Medical Societies Issue Advisory to Cataract Patients Being Prescribed Alpha-blockers, such as Flomax
Fairfax, VA and San Francisco– The results of a new study reinforce an advisory that patients taking Flomax® (Tamsulosin) to treat prostate enlargement and urinary problems should inform their ophthalmologist about their use of this drug before undergoing eye surgery. The advisory was issued by the American Academy of Ophthalmology (Academy) and the American Society of Cataract and Refractive Surgery (ASCRS) and updates the advisory the organizations released in 2006. The new study, published last month in the Journal of the American Medical Association, found that the alpha-blocker Flomax increased the risk of certain complications following cataract surgery.
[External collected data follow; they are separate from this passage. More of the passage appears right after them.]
(** [C6] A server without a password is a list of databases, each a pair of finite maps:
    whatever sequence of commands of the table (strings, lists, hashes, sets, sorted sets, positions, keys;
    well formed or not) and unknown names, SELECT, FLUSHDB, FLUSHALL and PING any clients interleave, from a new
    server, but none of KEYS, SCAN, GETVER, RANDOMKEY, GEORADIUS, GEORADIUSBYMEMBER, RENAMETO,
    RENAMENXTO, COPYTO ([specified]) nor of AUTH, INFO, SLOWLOG, DBSIZE, SLAVEOF, COMMAND, the
    publish/subscribe, persistence, replication and transaction commands and COPY ([reserved]), every client gets reply for reply what the maps give, with the command working
    on the database that the client has selected and on no other; afterwards every database
    has the contents of its maps and the append-only log has exactly the lines of the
    specification, each under the index of its database. *)
Theorem server_refines `{Env} (fuel : nat) (cfg : Config) `{Services} (s0 : Server) (cmds : list (nat * CmdLine)) :
  RequirePass cfg = "" → 0 < databases cfg → 0 ≤ SlowLogMaxLen cfg → NewStandaloneServer cfg = Ret s0 →
  Forall (λ x, plain x.2 = true) cmds →
  let r := spec_run cfg cmds (spec_start cfg) in
  ∃ s, server_run (goTable fuel) cfg cmds s0 = (Ret r.1, s) ∧ persister s = sp_log r.2 ∧
    Forall2 (λ db m, cd_map (data db) = m.1 ∧ cd_map (ttlMap db) = m.2) (dbSet s) (sp_dbs r.2).
Proof.
  intros Hpass Hd Hl E Hc. destruct (start_rep cfg Hd Hl) as (s1 & E1 & Hr). rewrite E in E1. injection E1 as <-.
  destruct (server_run_rep fuel cfg Hpass cmds s0 _ Hr Hc) as (s & Es & Hrs). exists s.
  split; [done|]. split; [exact (sr_log _ _ Hrs)|exact (sr_dbs _ _ Hrs)].
Qed.

Lemma server_refines_witness :
  let cmds := [(1%nat, ToCmdLine ["SET"; "k"; "v"]); (2%nat, ToCmdLine ["SELECT"; "1"]); (2%nat, ToCmdLine ["GET"; "k"]);
               (1%nat, ToCmdLine ["FLUSHDB"]); (1%nat, ToCmdLine ["GET"; "k"]); (1%nat, ToCmdLine ["nope"])] in
  ∃ s0 s, server_run (H := demo_env) (goTable (H := demo_env) 5) demo_config (H0 := idle_services) cmds s0 =
    (Ret (spec_run (H := demo_env) demo_config cmds (spec_start demo_config)).1, s).
Proof.
  intros cmds. destruct (NewStandaloneServer_ok demo_config) as (s0 & E & _); [done..|]. exists s0.
  refine (match server_refines (H := demo_env) 5 demo_config (H0 := idle_services) s0 cmds eq_refl eq_refl ltac:(done) E _ with
          | ex_intro _ s P => ex_intro _ s (proj1 P) end).
  repeat constructor.
Defined.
Advice for patients: Men and Women
Patients who take alpha-blockers or are considering taking alpha-blockers should be aware that the drugs may increase the difficulty of cataract surgery. While Flomax is largely prescribed to men to treat prostate enlargement, some women also take the drug to treat urinary retention problems. Other alpha-blockers are used to treat hypertension.
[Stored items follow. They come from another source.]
(* ===== verification/Laws.v ===== *)
(** * What the commands mean

    The theorems of this file are about client commands on the real database: each
    runs [execNormalCommand] on a database with its invariant and no lock held, and
    says what the replies are and what is stored, frame conditions included.  The
    proofs run the handlers on the specification and carry the result over with
    the refinement of [execNormalCommand]. *)

From Stdlib Require Import ZArith Lia Ascii String.
From stdpp Require Import base gmap strings numbers list.
From S2P Require Import Prelude GoStd Dict QuickList SetDS Protocol DB Marshal StringCmds KeyCmds ListCmds HashCmds SetCmds Router Exec.

Local Open Scope string_scope.
Local Open Scope list_scope.
Local Open Scope Z_scope.
Local Open Scope go_scope.

(** ** Running one command *)

(** The last registration of a name. *)
Fixpoint last_named {S} (n : string) (cs : list (command S)) (acc : option (command S)) : option (command S) :=
  match cs with
  | [] => acc
  | c :: cs' => last_named n cs' (if String.eqb (name c) n then Some c else acc)
  end.

Lemma register_lookup {S} (t : Table S) cs n : register t cs !! n = last_named n cs (t !! n).
Proof.
  revert t. induction cs as [|c cs IH]; intros t; simpl; [done|]. unfold register in *. simpl. rewrite IH.
  f_equal. destruct (String.eqb (name c) n) eqn:E.
  - apply String.eqb_eq in E as <-. by rewrite lookup_insert_eq.
  - apply String.eqb_neq in E. by rewrite lookup_insert_ne.
Qed.

Section laws.
Context `{Env}.

Definition exec (n : string) (args : list bytes) (db : DB) : outcome Reply * DB :=
  execNormalCommand cmdTable (Some n :: args) db.

(** A database between two commands. *)
Definition ready (db : DB) : Prop := db_ok db ∧ unlocked (data db).

Lemma storeTable_lookup n :
  storeTable (S := View) !! n =
  last_named n init_all None.
Proof. unfold storeTable. by rewrite register_lookup, lookup_empty. Qed.

#[local] Opaque cmdTable storeTable.

(** An accepted command runs its handler. *)
Lemma exec_handler n args db c (f : list bytes → GoM View Reply) :
  storeTable !! ToLower n = Some c → executor c = Some f → specified (ToLower n) = true →
  validateArity (arity c) (Some n :: args) = true →
  (∃ keys, call_prepare c (Some n :: args) = Ret keys) → ready db →
  let r := exec n args db in
  r.1 = (f args (view db)).1 ∧ view r.2 = (f args (view db)).2 ∧ ready r.2.
Proof.
  intros Hc Hf Hs Ha [keys Hp] [Hok Hu].
  destruct (execNormalCommand_refines (Some n :: args) db Hs Hok Hu) as (H1 & H2 & H3 & H4 & _).
  assert (Command storeTable (Some n :: args) (view db) = f args (view db)) as E.
  { rewrite Command_eq. unfold find_command, arg_at. simpl. rewrite Hc, Ha. simpl. rewrite Hp.
    unfold call_executor. by rewrite Hf. }
  rewrite E in H1, H2. split_and!; [exact H1|exact H2|by split].
Qed.
Lemma exec_ready n args db : specified (ToLower n) = true → ready db → ready (exec n args db).2.
Proof.
  intros Hn [Hok Hu]. destruct (execNormalCommand_refines (Some n :: args) db Hn Hok Hu) as (_ & _ & H3 & H4 & _).
  by split.
Qed.
End laws.

#[local] Opaque cmdTable storeTable.

(** Runs the handler of the command [n] on the view. *)
Ltac run_command n args db H1 H2 H3 :=
  match goal with
  | Hr : ready db |- _ =>
      edestruct (exec_handler n args db) as (H1 & H2 & H3);
        [rewrite storeTable_lookup; reflexivity|reflexivity|reflexivity|reflexivity|eexists; reflexivity|exact Hr|]
  end.

(** Forgets how the results of the runs were computed. *)
Ltac seal := repeat match goal with x := _ : outcome _ * _ |- _ => clearbody x end.

Section strings.
Context `{Env}.

Lemma set_run k v w :
  execSet [Some k; Some v] w =
  (Ret OkReply, mkView (<[k := DString (Some v)]> (v_store w)) (delete k (v_ttl w))
     (v_aof w ++ [ToCmdLine ["set"; k; v]]) (v_draws w)).
Proof. reflexivity. Qed.

(** Looking a key up when it has no expiry time. *)
Lemma GetEntity_no_ttl k w : v_ttl w !! k = None → GetEntity k w = (Ret (v_store w !! k), w).
Proof. intros Ht. simpl. unfold ViewOps.GetEntity. rewrite Ht. by destruct (v_store w !! k). Qed.

Lemma getAsString_no_ttl k w : v_ttl w !! k = None →
  getAsString k w = (Ret (match v_store w !! k with
                          | None => inr None
                          | Some (DString b) => inr b
                          | Some _ => inl WrongTypeErrReply
                          end), w).
Proof.
  intros Ht. unfold getAsString, mbind, gom_bind. rewrite (GetEntity_no_ttl _ _ Ht).
  by destruct (v_store w !! k) as [[]|].
Qed.

Lemma get_run k v w :
  v_ttl w !! k = None → v_store w !! k = Some (DString (Some v)) → execGet [Some k] w = (Ret (BulkReply (Some v)), w).
Proof.
  intros Ht Hs. unfold execGet, early, arg, mbind, gom_bind. cbn [lookup list_lookup mret gom_ret].
  change (str (Some k)) with k. by rewrite (getAsString_no_ttl _ _ Ht), Hs.
Qed.

(** GET after SET returns the value that was set, whatever the key held before
    (any type, any expiry time); the key has no expiry time then, the append-only
    file has one more line, the SET itself, and no other key is touched. *)
Theorem set_get (k v : string) (db : DB) :
  ready db →
  let r1 := exec "SET" [Some k; Some v] db in
  let r2 := exec "GET" [Some k] r1.2 in
  r1.1 = Ret OkReply ∧ r2.1 = Ret (BulkReply (Some v)) ∧ ready r2.2 ∧
  view r2.2 = mkView (<[k := DString (Some v)]> (v_store (view db))) (delete k (v_ttl (view db)))
                (v_aof (view db) ++ [ToCmdLine ["set"; k; v]]) (v_draws (view db)).
Proof.
  intros Hr r1 r2. run_command "SET" [Some k; Some v] db H1 H2 H3. rewrite set_run in H1, H2.
  fold r1 in H1, H2, H3. run_command "GET" [Some k] r1.2 G1 G2 G3. fold r2 in G1, G2, G3.
  rewrite H2, (get_run k v) in G1, G2 by (simpl; by rewrite ?lookup_delete_eq, ?lookup_insert_eq).
  seal. by split_and!.
Qed.

(** ** Expiry *)

Lemma set_px_run k v n w :
  0 < n → n * 1000000 ≤ int64_max →
  let t := time_now (v_draws w) + n * 1000000 in
  execSet [Some k; Some v; Some "PX"; Some (FormatInt n)] w =
  (Ret OkReply, mkView (<[k := DString (Some v)]> (v_store w)) (<[k := t]> (v_ttl w))
     (v_aof w ++ [ToCmdLine ["SET"; k; v]; MakeExpireCmd k t]) (S (v_draws w))).
Proof.
  intros Hn Hm t. assert (is_int64 n) by (unfold is_int64, int64_min, int64_max in *; lia).
  assert (is_int64 (n * 1000000)) by (unfold is_int64, int64_min, int64_max in *; lia).
  assert (set_options (drop 2 [Some k; Some v; Some "PX"; Some (FormatInt n)]) upsertPolicy unlimitedTTL
    = inr (upsertPolicy, n)) as E.
  { cbn [drop set_options]. change (str (Some (FormatInt n))) with (FormatInt n).
    rewrite ParseInt_FormatInt by done. simpl. destruct (n <=? 0) eqn:En; unbool; [lia|done]. }
  unfold execSet, arg, mbind, gom_bind. cbn [lookup list_lookup mret gom_ret]. rewrite E.
  assert ((n =? unlimitedTTL) = false) as -> by (apply Z.eqb_neq; unfold unlimitedTTL; lia).
  unfold millis. rewrite int64_id by done. simpl. unfold go_modify. simpl. by rewrite <-app_assoc.
Qed.

Lemma get_ttl_run k v t w :
  v_store w !! k = Some (DString (Some v)) → v_ttl w !! k = Some t →
  execGet [Some k] w =
  if time_now (v_draws w) >? t
  then (Ret NullBulkReply, mkView (delete k (v_store w)) (delete k (v_ttl w)) (v_aof w) (S (v_draws w)))
  else (Ret (BulkReply (Some v)), mkView (v_store w) (v_ttl w) (v_aof w) (S (v_draws w))).
Proof.
  intros Hs Ht. unfold execGet, early, getAsString, arg, mbind, gom_bind. cbn [lookup list_lookup mret gom_ret].
  change (str (Some k)) with k. cbn [GetEntity view_store]. unfold ViewOps.GetEntity. rewrite Hs, Ht.
  cbn [ViewOps.Now]. by destruct (time_now (v_draws w) >? t).
Qed.

(** A value set with PX [n] carries the deadline of [n] milliseconds after the
    clock reading of the SET.  A GET whose clock reading is not after the deadline
    returns the value and changes nothing; one that is returns the null reply and
    has removed the key and its deadline.  The append-only file gets a plain SET
    and a PEXPIREAT with the deadline in milliseconds. *)
Theorem set_px_get (k v : string) (n : Z) (db : DB) :
  ready db → 0 < n → n * 1000000 ≤ int64_max →
  let deadline := time_now (draws db) + n * 1000000 in
  let r1 := exec "SET" [Some k; Some v; Some "PX"; Some (FormatInt n)] db in
  let r2 := exec "GET" [Some k] r1.2 in
  r1.1 = Ret OkReply ∧ v_ttl (view r1.2) !! k = Some deadline ∧
  v_aof (view r1.2) = v_aof (view db) ++ [ToCmdLine ["SET"; k; v]; MakeExpireCmd k deadline] ∧
  if time_now (S (draws db)) >? deadline
  then r2.1 = Ret NullBulkReply ∧ v_store (view r2.2) !! k = None ∧ v_ttl (view r2.2) !! k = None
  else r2.1 = Ret (BulkReply (Some v)) ∧ v_store (view r2.2) = <[k := DString (Some v)]> (v_store (view db)).
Proof.
  intros Hr Hn Hm deadline r1 r2.
  run_command "SET" [Some k; Some v; Some "PX"; Some (FormatInt n)] db H1 H2 H3.
  rewrite (set_px_run k v n (view db) Hn Hm) in H1, H2. fold r1 in H1, H2, H3.
  run_command "GET" [Some k] r1.2 G1 G2 G3. fold r2 in G1, G2, G3. rewrite H2 in G1, G2.
  change (v_draws (view db)) with (draws db) in *. fold deadline in H1, H2, G1, G2.
  erewrite get_ttl_run in G1, G2 by (simpl; apply lookup_insert_eq). cbn [v_draws v_store v_ttl v_aof] in G1, G2.
  seal. split_and!; [done|rewrite H2; simpl; apply lookup_insert_eq|by rewrite H2|].
  destruct (_ >? deadline); split_and!; try done; rewrite G2; simpl; by rewrite ?lookup_delete_eq.
Qed.

(** ** Conditional writes *)

Lemma set_policy_run k v opt pol w :
  (opt = "NX" ∧ pol = insertPolicy) ∨ (opt = "XX" ∧ pol = updatePolicy) →
  execSet [Some k; Some v; Some opt] w =
  if Bool.eqb (present (v_store w !! k)) (bool_decide (pol = updatePolicy))
  then (Ret OkReply, mkView (<[k := DString (Some v)]> (v_store w)) (delete k (v_ttl w))
          (v_aof w ++ [ToCmdLine ["set"; k; v; opt]]) (v_draws w))
  else (Ret NullBulkReply, w).
Proof.
  intros [[-> ->]|[-> ->]]; unfold execSet, arg, mbind, gom_bind; simpl;
    unfold go_modify; destruct (v_store w !! k) eqn:E; simpl; rewrite ?E; by destruct w.
Qed.

(** SET with NX writes exactly when the key is absent from the dictionary, with
    XX exactly when it is present; the reply tells which, and a SET that does not
    write leaves the database as it was. *)
Theorem set_nx_xx (k v : string) (xx : bool) (db : DB) :
  ready db →
  let r := exec "SET" [Some k; Some v; Some (if xx then "XX" else "NX")] db in
  if Bool.eqb (present (v_store (view db) !! k)) xx
  then r.1 = Ret OkReply ∧ v_store (view r.2) = <[k := DString (Some v)]> (v_store (view db)) ∧
       v_ttl (view r.2) = delete k (v_ttl (view db))
  else r.1 = Ret NullBulkReply ∧ view r.2 = view db.
Proof.
  intros Hr r. run_command "SET" [Some k; Some v; Some (if xx then "XX" else "NX")] db H1 H2 H3. fold r in H1, H2.
  rewrite (set_policy_run k v _ (if xx then updatePolicy else insertPolicy)) in H1, H2 by (destruct xx; tauto).
  assert (bool_decide ((if xx then updatePolicy else insertPolicy) = updatePolicy) = xx) as E
    by (by destruct xx). rewrite E in H1, H2.
  seal. destruct (Bool.eqb _ xx); split_and!; try done; by rewrite H2.
Qed.

(** ** Counters *)

Lemma int64_add a b : int64 (int64 a + b) = int64 (a + b).
Proof.
  unfold int64. f_equal.
  replace ((a + 9223372036854775808) mod 18446744073709551616 - 9223372036854775808 + b + 9223372036854775808)
    with ((a + 9223372036854775808) mod 18446744073709551616 + b) by lia.
  rewrite Zplus_mod_idemp_l. f_equal. lia.
Qed.

(** The view after a value was stored under [k] and logged as [line]. *)
Definition stored (k : string) (e : DataEntity) (line : CmdLine) (w : View) : View :=
  mkView (<[k := e]> (v_store w)) (v_ttl w) (v_aof w ++ [line]) (v_draws w).

Abbreviation number n := (DString (Some (FormatInt n))).

Lemma incrby_run k n d w :
  v_ttl w !! k = None → v_store w !! k = Some (number n) → is_int64 n → is_int64 d →
  execIncrBy [Some k; Some (FormatInt d)] w =
  (Ret (IntReply (int64 (n + d))), stored k (number (int64 (n + d))) (ToCmdLine ["incrby"; k; FormatInt d]) w).
Proof.
  intros Ht Hs Hn Hd. unfold execIncrBy, early, arg, mbind, gom_bind. cbn [lookup list_lookup mret gom_ret].
  change (str (Some k)) with k. change (str (Some (FormatInt d))) with (FormatInt d).
  rewrite ParseInt_FormatInt by done. rewrite (getAsString_no_ttl _ _ Ht), Hs.
  rewrite ParseInt_FormatInt by done. reflexivity.
Qed.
It is important that patients inform their ophthalmologist whether they are currently taking alpha-blockers, such as Flomax, or did so in the past. Once informed, the ophthalmologist can anticipate certain problems and employ different surgical techniques that help to achieve excellent outcomes. Patients should not decide on their own to discontinue their prostate/alpha-blocker drugs without consulting their prescribing physician.
Before being started on an alpha-blocker medication for the first time, patients who already have cataracts should understand that these drugs can complicate cataract surgery later on. For this reason, they may want to discuss the risks and the timing of their operation with their ophthalmologist performing cataract surgery.
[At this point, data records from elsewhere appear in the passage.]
Lemma parse_elements_pairs (pairs : list (string * float64 * string)) :
  Forall (λ p, ParseFloat p.1.1 = Some p.1.2 ∧ proper p.1.2) pairs →
  parse_elements (Some <$> concat ((λ p : string * float64 * string, [p.1.1; p.2]) <$> pairs)) =
  inr ((λ p : string * float64 * string, mkElement p.2 p.1.2) <$> pairs).
Proof.
  induction 1 as [|p pairs [Hp _] _ IH]; [done|]. rewrite fmap_cons. cbn [concat app]. rewrite !fmap_cons.
  cbn [parse_elements]. change (str (Some p.1.1)) with p.1.1. by rewrite Hp, IH.
Qed.

Lemma pairs_length (pairs : list (string * float64 * string)) :
  length (concat ((λ p : string * float64 * string, [p.1.1; p.2]) <$> pairs)) = (2 * length pairs)%nat.
Proof. induction pairs as [|p pairs IH]; [done|]. rewrite fmap_cons. cbn [concat app length]. rewrite IH. lia. Qed.

Lemma run_add k pairs m w : v_ttl w !! k = None → zset_at w k m → zcmd_ok (CAdd pairs) m →
  runs_as execZAdd k (CAdd pairs) m w.
Proof.
  intros Ht Hz [_ Hp]. unfold runs_as, execZAdd, zargs. set (l := concat _).
  assert (Z.of_nat (length (Some <$> k :: l)) mod 2 =? 1 = true) as ->.
  { rewrite length_fmap. simpl. unfold l. rewrite pairs_length. apply Z.eqb_eq.
    replace (Z.of_nat (S (2 * length pairs))) with (1 + Z.of_nat (length pairs) * 2) by lia. by rewrite Z.mod_add. }
  cbn [negb]. rewrite fmap_cons. erewrite bind_Ret by reflexivity. cbv zeta. change (str (Some k)) with k.
  change (drop 1 (Some k :: (Some <$> l))) with (Some <$> l). unfold l. rewrite parse_elements_pairs by done.
  destruct (getOrInitSortedSet_run k m w Ht Hz) as (z & w1 & E1 & Hok & Hk & Hl1). erewrite early_inr by exact E1.
  destruct (zadd_loop_run k pairs z m 0 w1 Hk Hok) as (w2 & E2 & Hl2); [by eapply Forall_impl; [exact Hp|]; intros ? []|].
  rewrite (bind_Ret _ _ _ _ _ E2). destruct (addAof_zset k (ToCmdLine3 "zadd" (Some k :: (Some <$> l))) _ w2 (proj1 Hl2)) as (w3 & E3 & Hl3).
  unfold l in E3. rewrite (bind_Ret _ _ _ _ _ E3). eexists _, w3. split; [reflexivity|]. split.
  - unfold zreply, int_bytes. cbn [znext]. do 2 f_equal. lia.
  - eapply zleaves_trans; [exact Hl1|]. by eapply zleaves_trans.
Qed.
Lemma plain_collect lines ws rs : Forall plain_line lines →
  ∃ keys, collect_keys cmdTable lines ws rs = Ret keys.
Proof.
  intros Hl. revert ws rs. induction Hl as [|line lines Hl _ IH]; intros ws rs; cbn [collect_keys]; [by eexists|].
  destruct (plain_entry line Hl) as (n & k & args & c & f & -> & Hs & Hc & _ & _ & [keys Hk] & _).
  pose proof (cmdTable_entry _ Hs) as Hr. rewrite storeTable_lookup, Hc in Hr.
  destruct (cmdTable !! ToLower n) as [c'|] eqn:Ec; [|done]. unfold arg_at. cbn [lookup list_lookup].
  unfold mbind at 1, outcome_bind. change (str (Some n)) with n. rewrite Ec.
  rewrite (call_prepare_refines _ _ _ Hr), Hk. apply IH.
Qed.

Lemma plain_log_ok lines : Forall plain_line lines → log_ok lines.
Proof.
  intros Hl. induction Hl as [|line lines Hl _ IH]; [constructor|]. constructor; [|done].
  destruct (plain_entry line Hl) as (n & k & args & c & f & -> & Hs & _). exact Hs.
Qed.

(** EXEC with unchanged watched keys. *)
Lemma ExecMulti_run fuel watching lines db keys :
  log_ok lines → collect_keys cmdTable lines [] [] = Ret keys → ready db → watch_holds db watching →
  let r := ExecMulti (goTable fuel) watching lines db in
  let r' := Transaction storeTable lines (view db) in
  r.1 = r'.1 ∧ view r.2 = r'.2 ∧ (r.1 = Ret execAborted → versionMap r.2 = versionMap db).
Proof.
  intros Hl Hk [Hok Hu] Hw. rewrite ExecMulti_go, ExecMulti_eq, Hk by (done || by apply log_bounded).
  destruct (locked_run watching keys.1 (keys.2 ++ (map_to_list watching).*1) lines db Hok Hu)
    as (dbl & Hokl & Hvl & Hver & H1 & H2 & H3 & _). cbv zeta. rewrite H1, H2, H3, <-Hver, <-Hvl.
  rewrite bool_decide_true by done.
  destruct (run_queue_refines keys.1 lines dbl Hl Hokl) as [R1 R2].
  destruct (run_queue_safe keys.1 lines dbl Hokl) as (_ & _ & _ & Hm).
  split_and!; [done..|]. intros E. by rewrite E in Hm.
Qed.

(** [C3] A transaction of well-formed string commands is all or nothing.  The queue holds any
    sequence of INCR k, DECR k, GETDEL k, GET k, STRLEN k, SET k v, SETNX k v, GETSET k v, APPEND k v,
    INCRBY k v and DECRBY k v, with exactly these arguments and any keys and values; none of
    these commands panics (one that does, such as SETRANGE with a negative offset, is not
    rolled back, [panic_is_not_rolled_back]).  On a database of strings without expiry
    times, if no watched key has changed, EXEC either answers every command of the queue,
    none with an error, or answers EXECABORT with the contents, the expiry times
    and the versions of all keys exactly as they were before. *)
Theorem transaction_rolls_back (fuel : nat) (watching : gmap string Z) (lines : list CmdLine) (db : DB) :
  ready db → plain (view db) → Forall plain_line lines → watch_holds db watching →
  let r := ExecMulti (goTable fuel) watching lines db in
  (∃ results, r.1 = Ret (MultiRawReply results) ∧ length results = length lines ∧
     Forall (λ x, IsErrorReply x = Ret false) results) ∨
  (r.1 = Ret execAborted ∧ v_store (view r.2) = v_store (view db) ∧ v_ttl (view r.2) = v_ttl (view db) ∧
   versionMap r.2 = versionMap db).
Proof.
  intros Hrd Hp Hl Hw r. destruct (plain_collect lines [] [] Hl) as [keys Hk].
  destruct (ExecMulti_run fuel watching lines db keys (plain_log_ok _ Hl) Hk Hrd Hw) as (E1 & E2 & E3).
  fold r in E1, E2, E3.
  destruct (Transaction_plain lines (view db) Hl Hp) as [(results & Hr & Hrest)|(Hr & Hst & Ht)].
  - left. exists results. rewrite E1. by split.
  - right. rewrite E1, E2. split_and!; [done..|]. apply E3. by rewrite E1, Hr.
Qed.
End rollback.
“There are many factors that a prescribing doctor considers in selecting a medication to treat prostate enlargement,” said David F. Chang, MD, one of the investigators who first identified the effect that Flomax can have on cataract surgery. “Cataract surgeons can provide additional counsel about how Flomax might affect an individual patient’s risk for eye surgery, and whether stopping, delaying, or avoiding the drug is advisable. In addition, many ophthalmologists believe that other alpha-blockers pose less surgical difficulty and risk compared to Flomax.”
It is also important to reassure patients already taking Flomax that they have an excellent prognosis for successful cataract surgery, as long as their ophthalmologist performing eye surgery is forewarned. “Even with Flomax, the overall risk of serious cataract surgical complications is very low, and patients needn’t otherwise avoid or delay recommended surgery,” Dr. Chang said.
Cataracts and prostate enlargement are very common age-related conditions. A cataract is a progressive clouding of the lens of the eye and is the most common age-related cause of worsening vision. Ophthalmologists treat cataracts by surgically removing the cloudy natural lens and replacing it with a clear artificial lens implant.
For more information, please see the joint information statement. Patients seeking to learn more about cataracts and cataract surgery can find more information here.
The American Academy of Ophthalmology is the world's largest association of eye physicians and surgeons—Eye M.D.s—with more than 27,000 members worldwide. Eye health care is provided by the three “O’s” – opticians, optometrists and ophthalmologists. It is the ophthalmologist, or Eye M.D., who can treat it all: eye diseases and injuries, and perform eye surgery. To find an Eye M.D. in your area, visit the Academy's Web site at www.aao.org.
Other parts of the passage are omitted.